## What this task involves
Transcribe the listing below from its opening line up to and including the line that contains "[negb orb is_islamic]."; reproduce nothing else.

Data provided: Begin

(** X5. Under the islamic calendar [isDateBetween] answers by
    [isHijriDateBetween] alone, whatever the comparison of the instants
    gave; and a start bound that is set but is no dayjs object (a native
    [Date], a string, a number) makes it throw a [TypeError]. *)
Theorem isDateBetween_islamic (StringToNumber : string -> option Q)
    (date startDate endDate : DateType) :
  truthy startDate = true ->
  truthy endDate = true ->
  isDateBetween now StringToNumber date startDate endDate (Some islamic)
  = isHijriDateBetween now date startDate endDate
  /\ ((forall o, startDate <> Obj o) ->
      isDateBetween now StringToNumber date startDate endDate (Some islamic)
      = Throw TypeError).
Proof.
  intros Hs He.
  assert (Heq : isDateBetween now StringToNumber date startDate endDate
                  (Some islamic)
                = isHijriDateBetween now date startDate endDate).
  { unfold isDateBetween. rewrite Hs, He. cbn [negb orb is_islamic].
    unfold isHijriDateBetween.
    destruct (getDayjs now date (Some islamic)) as [d | e];
      [| reflexivity].
    rewrite !bind_Ok.
    destruct (js_le StringToNumber (Obj d) endDate); rewrite !bind_Ok;
      reflexivity. }
  split; [exact Heq |].
  intros Hobj. rewrite Heq. unfold isHijriDateBetween.
  destruct (getDayjs now date (Some islamic)) as [d | e] eqn:Hd.
  - rewrite bind_Ok. cbv zeta.
    destruct startDate; try reflexivity.
    exfalso. eapply Hobj. reflexivity.
  - unfold getDayjs in Hd. cbn [is_islamic] in Hd.
    destruct date as [| | n | s | t | o]; cbn in Hd;
      try discriminate; try (injection Hd as <-; reflexivity).
    destruct (is_islamic (d_C o)); cbn in Hd; discriminate.
Qed.

Lemma Qle_bool_inject_Z (a b : Z) :
  Qle_bool (inject_Z a) (inject_Z b) = (a <=? b).
Proof.
  unfold Qle_bool, inject_Z. cbn [Qnum Qden].
  rewrite !Z.mul_1_r. reflexivity.
Qed.

(** X6. Under the other calendars, with dayjs objects as bounds,
    [isDateBetween] holds exactly when the instant of the date lies between
    the instants of the bounds, both included. *)
Theorem isDateBetween_instants (StringToNumber : string -> option Q)
    (date : DateType) (start end_ : Dayjs) (cal : option CalendarType) :
  is_islamic cal = false ->
  isDateBetween now StringToNumber date (Obj start) (Obj end_) cal
  = Ok ((toDate start <=? toDate (dayjs now date))
        && (toDate (dayjs now date) <=? toDate end_)).
Proof.
  intros Hcal. unfold isDateBetween. cbn [truthy negb orb].
  rewrite getDayjs_other, !bind_Ok, Hcal by exact Hcal.
  unfold js_le. cbn [ToNumber]. rewrite !Qle_bool_inject_Z.
  destruct (toDate (dayjs now date) <=? toDate end_);
    rewrite !bind_Ok; [| rewrite andb_false_r; reflexivity].
  rewrite andb_true_r. reflexivity.
Qed.

(** X7. With both bounds set, the years [isYearDisabled] leaves enabled are
    exactly those from the year of [minDate] to the year of [maxDate]. *)
Theorem isYearDisabled_interval (year_ : Z) (minDate maxDate : DateType)
    (cal : option CalendarType) (minYear maxYear : Z) :
  truthy minDate = true ->
  truthy maxDate = true ->
  getDateYear now minDate cal = Ok minYear ->
  getDateYear now maxDate cal = Ok maxYear ->
  isYearDisabled now year_ minDate maxDate cal
  = Ok (negb ((minYear <=? year_) && (year_ <=? maxYear))).
Proof.
  intros Hmin Hmax Hy Hy'. unfold isYearDisabled.
  rewrite Hmin, Hmax, Hy, Hy', !bind_Ok. rewrite Z.gtb_ltb.
  destruct (Z.ltb_spec year_ minYear), (Z.leb_spec minYear year_);
    try lia; [reflexivity |].
  rewrite ?bind_Ok. cbv iota.
  destruct (Z.ltb_spec maxYear year_), (Z.leb_spec year_ maxYear);
    try lia; reflexivity.
Qed.

(** X8. [isMonthDisabled] looks at the months of one year only: when the
    year of [date] is neither the year of [minDate] nor the year of
    [maxDate], no month is disabled, also in a year that lies wholly before
    [minDate] or after [maxDate]. *)
Theorem isMonthDisabled_other_years (month_ : Z)
    (date minDate maxDate : DateType) (cal : option CalendarType)
    (y : Z) :
  getDateYear now date cal = Ok y ->
  (forall y', getDateYear now minDate cal = Ok y' -> y' <> y) ->
  (forall y', getDateYear now maxDate cal = Ok y' -> y' <> y) ->
  isMonthDisabled now month_ date minDate maxDate cal = Ok false.
Proof.
  intros Hy Hmin Hmax. unfold isMonthDisabled.
  assert (Hbound : forall bound (test : Z -> bool),
             (forall y', getDateYear now bound cal = Ok y' -> y' <> y) ->
             (if truthy bound
              then m <- getDateMonth now bound cal ;;
                   if test m
                   then y0 <- getDateYear now date cal ;;
                        y' <- getDateYear now bound cal ;;
                        Ok (y0 =? y')
                   else Ok false
              else Ok false) = Ok false).
  { intros bound test Hb.
    destruct (truthy bound) eqn:Ht; [| reflexivity].
    unfold getDateMonth, getDateYear in *.
    destruct (getDayjs_returns now bound cal (truthy_not_Null _ Ht))
      as [d Hd].
    rewrite Hd, !bind_Ok in *.
    destruct (test (month d)); [| reflexivity].
    rewrite Hy, !bind_Ok.
    destruct (Z.eqb_spec y (year d)) as [Heq | Hne]; [| reflexivity].
    exfalso. apply (Hb (year d)); [reflexivity | congruence]. }
  rewrite (Hbound minDate (fun m => month_ <? m) Hmin), bind_Ok.
  rewrite (Hbound maxDate (fun m => month_ >? m) Hmax), bind_Ok.
  reflexivity.
Qed.

(** X9. Outside the islamic calendar [getFirstDayOfMonth] and the
    [prevMonthOffset] of [getDaysInMonth] are the same number. *)
Theorem getFirstDayOfMonth_is_prevMonthOffset (date : DateType)
    (showOutsideDays : bool) (firstDayOfWeek : Z)
    (cal : option CalendarType) :
  calendar_ranges H ->
  is_islamic cal = false ->
  exists r,
    getDaysInMonth now date showOutsideDays firstDayOfWeek cal = Ok r
    /\ getFirstDayOfMonth now date firstDayOfWeek cal
       = Ok (prevMonthOffset r).
Proof.
  intros (Hday & _ & _) Hcal.
  unfold getDaysInMonth, getFirstDayOfMonth, getDate.
  rewrite getDayjs_other, !bind_Ok, Hcal by exact Hcal.
  remember (1 - firstDayOfWeek) as v eqn:Hv.
  eexists. split; [reflexivity |]. cbn [prevMonthOffset].
  specialize (Hday (dayjs now date) v).
  rewrite Z.rem_small by lia. reflexivity.
Qed.

(** X10. Under the islamic calendar the month lengths [getDaysInMonth]
    reports, for the month and for the month before it, are 29 or 30 on
    every host. *)
Theorem getDaysInMonth_islamic_lengths (date : DateType)
    (showOutsideDays : bool) (firstDayOfWeek : Z) :
  date <> Null ->
  exists r,
    getDaysInMonth now date showOutsideDays firstDayOfWeek (Some islamic)
    = Ok r
    /\ (daysInCurrentMonth r = 29 \/ daysInCurrentMonth r = 30)
    /\ (prevMonthDays r = 29 \/ prevMonthDays r = 30).
Proof.
  intros Hdate. unfold getDaysInMonth.
  destruct (getDayjs_returns now date (Some islamic) Hdate) as [d ->].
  rewrite bind_Ok. cbv zeta. cbn [is_islamic].
  remember (1 - firstDayOfWeek) as v eqn:Hv.
  eexists. split; [reflexivity |].
  cbn [daysInCurrentMonth prevMonthDays]. unfold getDaysInHijriMonth.
  split; match goal with
         | |- context [if ?b then _ else _] => destruct b
         end; auto.
Qed.

(** X11. A date before the start of the day of [minDate] is disabled without
    [maxDate], [enabledDates] or [disabledDates] being consulted: a
    predicate that would throw is never called. *)
Theorem isDateDisabled_below_minDate (date : Dayjs)
    (minDate maxDate : DateType)
    (enabledDates disabledDates : option DateRule)
    (cal : option CalendarType) :
  is_islamic cal = false ->
  truthy minDate = true ->
  isBefore date (startOf (dayjs now minDate) u_day) = true ->
  isDateDisabled now date minDate maxDate enabledDates disabledDates cal
  = Ok true.
Proof.
  intros Hcal Hmin Hbefore. unfold isDateDisabled. cbv zeta.
  rewrite Hmin, getDayjs_other, bind_Ok, Hbefore
    by (destruct cal as [[| |] |]; cbn in *; congruence).
  reflexivity.
Qed.

(** X12. [areDatesOnSameDay] does not depend on the order of its arguments,
    and a set date is on the same day as itself. *)
Theorem areDatesOnSameDay_symmetric (a b : DateType)
    (cal : option CalendarType) :
  areDatesOnSameDay now a b cal = areDatesOnSameDay now b a cal
  /\ (truthy a = true -> areDatesOnSameDay now a a cal = Ok true).
Proof.
  split.
  - unfold areDatesOnSameDay.
    destruct (truthy a) eqn:Ha, (truthy b) eqn:Hb; try reflexivity.
    cbn [negb orb].
    destruct (getDayjs_returns now a cal (truthy_not_Null a Ha)) as [x ->].
    destruct (getDayjs_returns now b cal (truthy_not_Null b Hb)) as [y ->].
    rewrite !bind_Ok. rewrite String.eqb_sym. reflexivity.
  - intros Ha. unfold areDatesOnSameDay. rewrite Ha. cbn [negb orb].
    destruct (getDayjs_returns now a cal (truthy_not_Null a Ha)) as [x ->].
    rewrite !bind_Ok, String.eqb_refl. reflexivity.
Qed.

Data provided: End

## Completed task
(** X5. Under the islamic calendar [isDateBetween] answers by
    [isHijriDateBetween] alone, whatever the comparison of the instants
    gave; and a start bound that is set but is no dayjs object (a native
    [Date], a string, a number) makes it throw a [TypeError]. *)
Theorem isDateBetween_islamic (StringToNumber : string -> option Q)
    (date startDate endDate : DateType) :
  truthy startDate = true ->
  truthy endDate = true ->
  isDateBetween now StringToNumber date startDate endDate (Some islamic)
  = isHijriDateBetween now date startDate endDate
  /\ ((forall o, startDate <> Obj o) ->
      isDateBetween now StringToNumber date startDate endDate (Some islamic)
      = Throw TypeError).
Proof.
  intros Hs He.
  assert (Heq : isDateBetween now StringToNumber date startDate endDate
                  (Some islamic)
                = isHijriDateBetween now date startDate endDate).
  { unfold isDateBetween. rewrite Hs, He. cbn [negb orb is_islamic].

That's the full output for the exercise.